Dalam keterangan tertulisnya, pemerintah menyampaikan bahwa proses pendataan telah melalui tahapan verifikasi dan validasi berlapis guna memastikan bantuan tepat sasaran.
Fokus pemerintah saat ini adalah mempercepat penyaluran bantuan kepada warga yang telah masuk dalam daftar penerima.
Rincian Bantuan Kerusakan RumahDana stimulan perbaikan rumah diberikan berdasarkan tingkat kerusakan, yaitu:
Rusak ringan sebesar Rp15 juta
Rusak sedang sebesar Rp30 juta
Rusak berat sebesar Rp60 juta, termasuk penyediaan hunian tetap.
Selain bantuan perbaikan hunian, setiap keluarga penerima juga memperoleh Bantuan Biaya Isi Rumah (BIR) sebesar Rp3 juta serta bantuan pemulihan ekonomi sebesar Rp5 juta.

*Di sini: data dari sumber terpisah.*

(** One round of the loop: it returns, or goes on with the rest of the input. *)
Definition handle_round (input : bytes) (now : Instant) c
  : (result unit TransportError * Conn) + (bytes * Conn) :=
  let '(intake, record) := rio_handle_transport_data input now (cn_record c) in
  let c := c <| cn_record := record |> in
  match intake_rest intake input with
  | None => inl (Err Record_, close_suspect c)
  | Some (input, consumed) =>
      let '(drained, c) := surface_plaintext c in
      match try_validate c with
      | (Err e, c) => inl (Err e, c)
      | (Ok _, c) =>
          if bool_decide (input = []) then inl (Ok tt, c)
          else if negb consumed && bool_decide (drained = []) then inl (Err Record_, close_suspect c)
          else inr (input, c)
      end
  end.

Fixpoint handle_loop (fuel : nat) (input : bytes) (now : Instant) c
  : option (result unit TransportError * Conn) :=
  match fuel with
  | O => None
  | Datatypes.S fuel =>
      match handle_round input now c with
      | inl res => Some res
      | inr (input, c) => handle_loop fuel input now c
      end
  end.

(** Between two rounds either a byte is taken or what was buffered is drained,
    and a drained layer that takes nothing ends the loop. *)
Definition handle_fuel (bytes : bytes) : nat := (length bytes + 2)%nat.

Definition Conn_handle_data (bytes : bytes) (eof : bool) (now : Instant) c
  : option (result unit TransportError * Conn) :=
  if Conn_is_closed c then Some (Ok tt, c)
  else
    '(r, c) ← handle_loop (handle_fuel bytes) bytes now c;
    Some (match r with
          | Err e => (Err e, c)
          | Ok _ =>
              (Ok tt, if eof || rio_peer_has_closed (cn_record c) then close_clean c else c)
          end).

(** The entries of a coalesced frame, up to the first that does not decode. *)
Fixpoint decode_entries (entries : list (byte * bytes * u64 * bytes)) (out : list Decoded)
  : result unit TransportError * list Decoded :=
  match entries with
  | [] => (Ok tt, out)
  | (flags, group, generation, message) :: entries =>
      match decode_message message with
      | Ok msg => decode_entries entries (out ++ [(group, flags, generation, msg)])
      | Err _ => (Err Decode, out)
      end
  end.

(** What one frame adds to the messages decoded so far. *)
Definition decode_frame (frame : bytes) (out : list Decoded)
  : result unit TransportError * list Decoded :=
  if is_coalesced_frame frame then
    match split_coalesced frame with
    | Err e => (Err e, out)
    | Ok entries => decode_entries entries out
    end
  else match split_group_header frame with
  | Err e => (Err e, out)
  | Ok (group, generation, message) =>
      match decode_message message with
      | Ok msg => (Ok tt, out ++ [(group, x00, generation, msg)])
      | Err _ => (Err Decode, out)
      end
  end.

(** A frame takes up at least its header, so as many rounds as there are buffered
    bytes are enough. *)
Fixpoint poll_loop (fuel : nat) (out : list Decoded) c : result unit TransportError * list Decoded * Conn :=
  let '(frame, decoder) := FrameDecoder_poll (cn_decoder c) in
  let c := c <| cn_decoder := decoder |> in
  match frame with
  | Err e => (Err e, out, close_suspect c)
  | Ok None => (Ok tt, out, c)
  | Ok (Some frame) =>
      match decode_frame frame out with
      | (Err e, out) => (Err e, out, close_suspect c)
      | (Ok _, out) =>
          match fuel with
          | O => (Ok tt, out, c)
          | Datatypes.S fuel => poll_loop fuel out c
          end
      end
  end.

Jaminan Hidup untuk memenuhi kebutuhan dasar selama masa transisi pemulihan, pemerintah menyalurkan Jaminan Hidup (Jadup) sebesar Rp450.000 per orang per bulan selama tiga bulan.
Tahapan Verifikasi dan PenyaluranPendataan korban sebelumnya dilakukan oleh kepala desa, kemudian diverifikasi dan divalidasi oleh pemerintah kabupaten/kota bersama unsur kepolisian dan kejaksaan.
Dengan selesainya seluruh tahapan tersebut, pemerintah memastikan penyaluran bantuan dilakukan secara bertahap sesuai data yang telah ditetapkan.
Pemerintah berharap bantuan ini dapat mempercepat pemulihan kondisi sosial dan ekonomi masyarakat terdampak bencana di ketiga provinsi tersebut.